■ **Work instructions**:
Please repeat exactly the lines below from the one containing "match signals with" down to the one containing "(** Profit factor. *)", both included, and nothing else.

[Source data]
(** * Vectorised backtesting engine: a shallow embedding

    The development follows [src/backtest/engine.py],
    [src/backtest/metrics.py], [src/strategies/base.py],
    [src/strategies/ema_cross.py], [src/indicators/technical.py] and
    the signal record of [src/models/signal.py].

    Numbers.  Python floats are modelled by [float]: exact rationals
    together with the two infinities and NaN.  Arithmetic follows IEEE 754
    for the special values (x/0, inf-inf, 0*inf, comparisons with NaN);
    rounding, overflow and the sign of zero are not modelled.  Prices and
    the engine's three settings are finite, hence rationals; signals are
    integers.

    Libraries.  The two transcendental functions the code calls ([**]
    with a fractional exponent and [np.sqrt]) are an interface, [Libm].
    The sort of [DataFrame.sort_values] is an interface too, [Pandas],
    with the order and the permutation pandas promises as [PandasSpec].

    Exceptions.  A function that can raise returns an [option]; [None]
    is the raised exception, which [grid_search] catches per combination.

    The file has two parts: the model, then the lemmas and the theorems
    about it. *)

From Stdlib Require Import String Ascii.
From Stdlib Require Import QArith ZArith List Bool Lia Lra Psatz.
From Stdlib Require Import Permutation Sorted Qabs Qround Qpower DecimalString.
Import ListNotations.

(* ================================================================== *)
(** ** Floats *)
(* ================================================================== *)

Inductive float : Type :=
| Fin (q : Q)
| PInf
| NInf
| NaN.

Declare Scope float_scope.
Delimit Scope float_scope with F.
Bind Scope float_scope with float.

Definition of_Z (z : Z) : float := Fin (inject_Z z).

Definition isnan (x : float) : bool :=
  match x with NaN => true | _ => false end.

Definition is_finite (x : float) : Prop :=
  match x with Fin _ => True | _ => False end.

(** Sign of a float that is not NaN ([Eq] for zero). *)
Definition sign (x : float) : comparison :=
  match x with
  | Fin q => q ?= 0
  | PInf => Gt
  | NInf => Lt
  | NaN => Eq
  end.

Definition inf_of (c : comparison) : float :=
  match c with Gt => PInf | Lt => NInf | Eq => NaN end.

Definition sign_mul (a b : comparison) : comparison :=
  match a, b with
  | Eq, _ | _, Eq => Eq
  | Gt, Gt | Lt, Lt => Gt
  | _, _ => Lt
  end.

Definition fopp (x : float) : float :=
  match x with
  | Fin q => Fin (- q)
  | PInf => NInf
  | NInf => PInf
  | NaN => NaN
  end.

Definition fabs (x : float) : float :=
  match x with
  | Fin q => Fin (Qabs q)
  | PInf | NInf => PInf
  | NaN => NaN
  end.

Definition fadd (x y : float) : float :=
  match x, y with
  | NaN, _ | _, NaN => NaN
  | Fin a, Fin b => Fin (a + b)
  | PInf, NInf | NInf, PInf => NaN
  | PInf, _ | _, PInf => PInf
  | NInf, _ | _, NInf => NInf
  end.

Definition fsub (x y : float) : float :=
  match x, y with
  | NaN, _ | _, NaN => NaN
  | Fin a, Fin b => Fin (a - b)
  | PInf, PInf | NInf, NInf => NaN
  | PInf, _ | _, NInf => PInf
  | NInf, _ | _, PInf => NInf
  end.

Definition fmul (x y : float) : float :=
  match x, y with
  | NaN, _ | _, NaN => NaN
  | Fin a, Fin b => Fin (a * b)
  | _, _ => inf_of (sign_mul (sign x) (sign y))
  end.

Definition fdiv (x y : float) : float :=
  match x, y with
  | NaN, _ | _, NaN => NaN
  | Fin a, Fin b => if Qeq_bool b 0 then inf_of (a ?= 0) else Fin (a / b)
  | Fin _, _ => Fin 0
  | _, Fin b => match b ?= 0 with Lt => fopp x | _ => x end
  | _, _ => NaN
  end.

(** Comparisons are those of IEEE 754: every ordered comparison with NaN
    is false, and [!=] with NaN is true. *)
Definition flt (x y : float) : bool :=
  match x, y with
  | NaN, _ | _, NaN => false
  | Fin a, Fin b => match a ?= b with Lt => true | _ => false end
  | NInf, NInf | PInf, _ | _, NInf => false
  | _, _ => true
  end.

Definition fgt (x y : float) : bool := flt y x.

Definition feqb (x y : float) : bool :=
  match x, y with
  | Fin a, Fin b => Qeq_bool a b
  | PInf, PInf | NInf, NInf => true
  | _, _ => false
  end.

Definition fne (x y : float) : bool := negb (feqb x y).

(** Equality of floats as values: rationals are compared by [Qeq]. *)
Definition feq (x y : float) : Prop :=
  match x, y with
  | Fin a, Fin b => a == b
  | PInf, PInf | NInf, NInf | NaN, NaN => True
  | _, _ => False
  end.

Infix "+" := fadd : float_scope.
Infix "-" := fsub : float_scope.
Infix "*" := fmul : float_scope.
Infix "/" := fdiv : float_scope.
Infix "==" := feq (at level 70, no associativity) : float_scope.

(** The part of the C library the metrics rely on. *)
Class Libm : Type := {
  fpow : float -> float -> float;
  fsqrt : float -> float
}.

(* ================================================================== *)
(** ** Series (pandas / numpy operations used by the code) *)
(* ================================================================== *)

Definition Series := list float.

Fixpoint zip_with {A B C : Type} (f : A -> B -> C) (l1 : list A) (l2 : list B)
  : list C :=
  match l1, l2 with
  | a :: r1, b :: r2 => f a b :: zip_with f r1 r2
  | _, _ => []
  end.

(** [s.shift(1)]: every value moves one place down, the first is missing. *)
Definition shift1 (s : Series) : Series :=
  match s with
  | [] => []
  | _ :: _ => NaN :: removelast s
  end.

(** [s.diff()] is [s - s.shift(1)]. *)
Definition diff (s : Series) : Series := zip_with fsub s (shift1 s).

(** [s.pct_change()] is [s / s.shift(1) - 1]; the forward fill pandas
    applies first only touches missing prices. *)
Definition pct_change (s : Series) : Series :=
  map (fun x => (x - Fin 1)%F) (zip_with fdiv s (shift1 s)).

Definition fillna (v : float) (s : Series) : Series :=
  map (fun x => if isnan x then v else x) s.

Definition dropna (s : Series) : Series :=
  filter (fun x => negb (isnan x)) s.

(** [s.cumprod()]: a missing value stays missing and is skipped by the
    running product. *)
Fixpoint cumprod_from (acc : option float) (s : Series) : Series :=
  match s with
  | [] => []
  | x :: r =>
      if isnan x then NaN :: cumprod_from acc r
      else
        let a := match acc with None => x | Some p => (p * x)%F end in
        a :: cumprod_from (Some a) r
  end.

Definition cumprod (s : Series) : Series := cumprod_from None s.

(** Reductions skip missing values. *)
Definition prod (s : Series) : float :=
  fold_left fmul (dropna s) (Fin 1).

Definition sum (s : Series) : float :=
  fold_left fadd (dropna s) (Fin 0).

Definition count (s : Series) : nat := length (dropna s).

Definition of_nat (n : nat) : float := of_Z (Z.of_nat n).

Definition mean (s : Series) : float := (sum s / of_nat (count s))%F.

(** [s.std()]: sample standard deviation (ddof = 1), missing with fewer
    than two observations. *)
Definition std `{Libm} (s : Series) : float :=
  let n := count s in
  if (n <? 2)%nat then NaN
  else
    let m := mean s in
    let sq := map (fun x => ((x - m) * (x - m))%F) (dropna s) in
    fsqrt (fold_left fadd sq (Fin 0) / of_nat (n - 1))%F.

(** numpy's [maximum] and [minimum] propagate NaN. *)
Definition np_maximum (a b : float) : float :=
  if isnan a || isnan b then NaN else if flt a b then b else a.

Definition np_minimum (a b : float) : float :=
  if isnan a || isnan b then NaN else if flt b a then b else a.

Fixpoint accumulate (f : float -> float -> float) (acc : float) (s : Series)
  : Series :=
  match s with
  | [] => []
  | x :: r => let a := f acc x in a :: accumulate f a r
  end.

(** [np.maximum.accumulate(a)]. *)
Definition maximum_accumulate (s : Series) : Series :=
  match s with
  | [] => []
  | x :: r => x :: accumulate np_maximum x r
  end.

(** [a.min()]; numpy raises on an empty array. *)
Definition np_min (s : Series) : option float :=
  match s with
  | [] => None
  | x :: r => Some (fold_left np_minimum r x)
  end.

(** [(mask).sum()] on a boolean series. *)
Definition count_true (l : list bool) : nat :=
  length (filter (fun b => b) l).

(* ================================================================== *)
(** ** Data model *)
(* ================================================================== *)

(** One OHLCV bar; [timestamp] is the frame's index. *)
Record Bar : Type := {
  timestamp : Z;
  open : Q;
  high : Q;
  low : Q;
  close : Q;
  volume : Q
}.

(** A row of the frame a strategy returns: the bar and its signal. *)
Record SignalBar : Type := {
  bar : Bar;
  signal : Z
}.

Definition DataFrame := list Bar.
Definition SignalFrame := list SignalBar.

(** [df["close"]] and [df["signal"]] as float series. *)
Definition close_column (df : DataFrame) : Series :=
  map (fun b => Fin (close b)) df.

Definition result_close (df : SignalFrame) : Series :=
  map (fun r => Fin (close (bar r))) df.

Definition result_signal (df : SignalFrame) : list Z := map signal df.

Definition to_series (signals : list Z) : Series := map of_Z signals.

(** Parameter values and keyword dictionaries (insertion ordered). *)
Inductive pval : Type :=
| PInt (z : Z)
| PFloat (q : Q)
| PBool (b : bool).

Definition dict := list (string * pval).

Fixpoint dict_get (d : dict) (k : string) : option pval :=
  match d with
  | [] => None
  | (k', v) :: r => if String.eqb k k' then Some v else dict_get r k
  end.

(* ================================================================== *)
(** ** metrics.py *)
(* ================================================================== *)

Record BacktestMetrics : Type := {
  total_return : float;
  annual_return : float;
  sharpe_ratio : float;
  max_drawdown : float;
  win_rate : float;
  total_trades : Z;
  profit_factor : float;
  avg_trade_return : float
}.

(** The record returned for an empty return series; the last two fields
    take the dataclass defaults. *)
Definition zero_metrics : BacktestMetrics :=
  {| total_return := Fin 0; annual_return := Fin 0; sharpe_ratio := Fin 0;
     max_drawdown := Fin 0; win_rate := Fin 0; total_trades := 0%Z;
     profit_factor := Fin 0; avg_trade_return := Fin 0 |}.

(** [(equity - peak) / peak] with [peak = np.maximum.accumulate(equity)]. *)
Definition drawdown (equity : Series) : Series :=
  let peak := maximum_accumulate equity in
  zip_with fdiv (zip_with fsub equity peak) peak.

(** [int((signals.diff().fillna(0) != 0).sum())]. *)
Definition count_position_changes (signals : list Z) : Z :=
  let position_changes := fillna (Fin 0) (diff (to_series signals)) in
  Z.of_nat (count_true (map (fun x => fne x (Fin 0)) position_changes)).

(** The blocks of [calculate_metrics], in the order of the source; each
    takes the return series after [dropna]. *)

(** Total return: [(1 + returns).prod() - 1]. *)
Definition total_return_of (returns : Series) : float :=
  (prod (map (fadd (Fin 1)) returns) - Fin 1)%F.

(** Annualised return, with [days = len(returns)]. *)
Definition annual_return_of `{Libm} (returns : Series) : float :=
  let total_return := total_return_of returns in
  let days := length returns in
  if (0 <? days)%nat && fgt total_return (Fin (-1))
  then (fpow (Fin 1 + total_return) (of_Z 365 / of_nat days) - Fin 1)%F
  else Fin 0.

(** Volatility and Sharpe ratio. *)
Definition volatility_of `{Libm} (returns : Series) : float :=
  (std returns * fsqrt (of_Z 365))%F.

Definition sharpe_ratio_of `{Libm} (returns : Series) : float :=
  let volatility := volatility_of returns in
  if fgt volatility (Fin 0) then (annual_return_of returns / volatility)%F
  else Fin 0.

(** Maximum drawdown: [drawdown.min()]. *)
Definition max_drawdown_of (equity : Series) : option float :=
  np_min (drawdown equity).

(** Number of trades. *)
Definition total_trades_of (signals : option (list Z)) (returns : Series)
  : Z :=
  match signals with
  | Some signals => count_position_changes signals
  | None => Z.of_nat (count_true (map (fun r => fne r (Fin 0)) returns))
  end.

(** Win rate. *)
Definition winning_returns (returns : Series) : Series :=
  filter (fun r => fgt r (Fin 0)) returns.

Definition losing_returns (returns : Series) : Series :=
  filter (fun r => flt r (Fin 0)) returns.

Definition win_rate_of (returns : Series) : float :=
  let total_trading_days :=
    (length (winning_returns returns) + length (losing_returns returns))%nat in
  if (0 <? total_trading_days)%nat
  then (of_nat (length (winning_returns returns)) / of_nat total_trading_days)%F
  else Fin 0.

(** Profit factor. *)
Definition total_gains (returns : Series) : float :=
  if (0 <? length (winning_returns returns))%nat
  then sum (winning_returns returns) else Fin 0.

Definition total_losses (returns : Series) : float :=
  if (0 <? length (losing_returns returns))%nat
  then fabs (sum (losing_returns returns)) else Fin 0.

■ **Result for this task**:
  match signals with
  | Some signals => count_position_changes signals
  | None => Z.of_nat (count_true (map (fun r => fne r (Fin 0)) returns))
  end.

(** Win rate. *)
Definition winning_returns (returns : Series) : Series :=
  filter (fun r => fgt r (Fin 0)) returns.

Definition losing_returns (returns : Series) : Series :=
  filter (fun r => flt r (Fin 0)) returns.

Definition win_rate_of (returns : Series) : float :=
  let total_trading_days :=
    (length (winning_returns returns) + length (losing_returns returns))%nat in
  if (0 <? total_trading_days)%nat
  then (of_nat (length (winning_returns returns)) / of_nat total_trading_days)%F
  else Fin 0.

(** Profit factor. *)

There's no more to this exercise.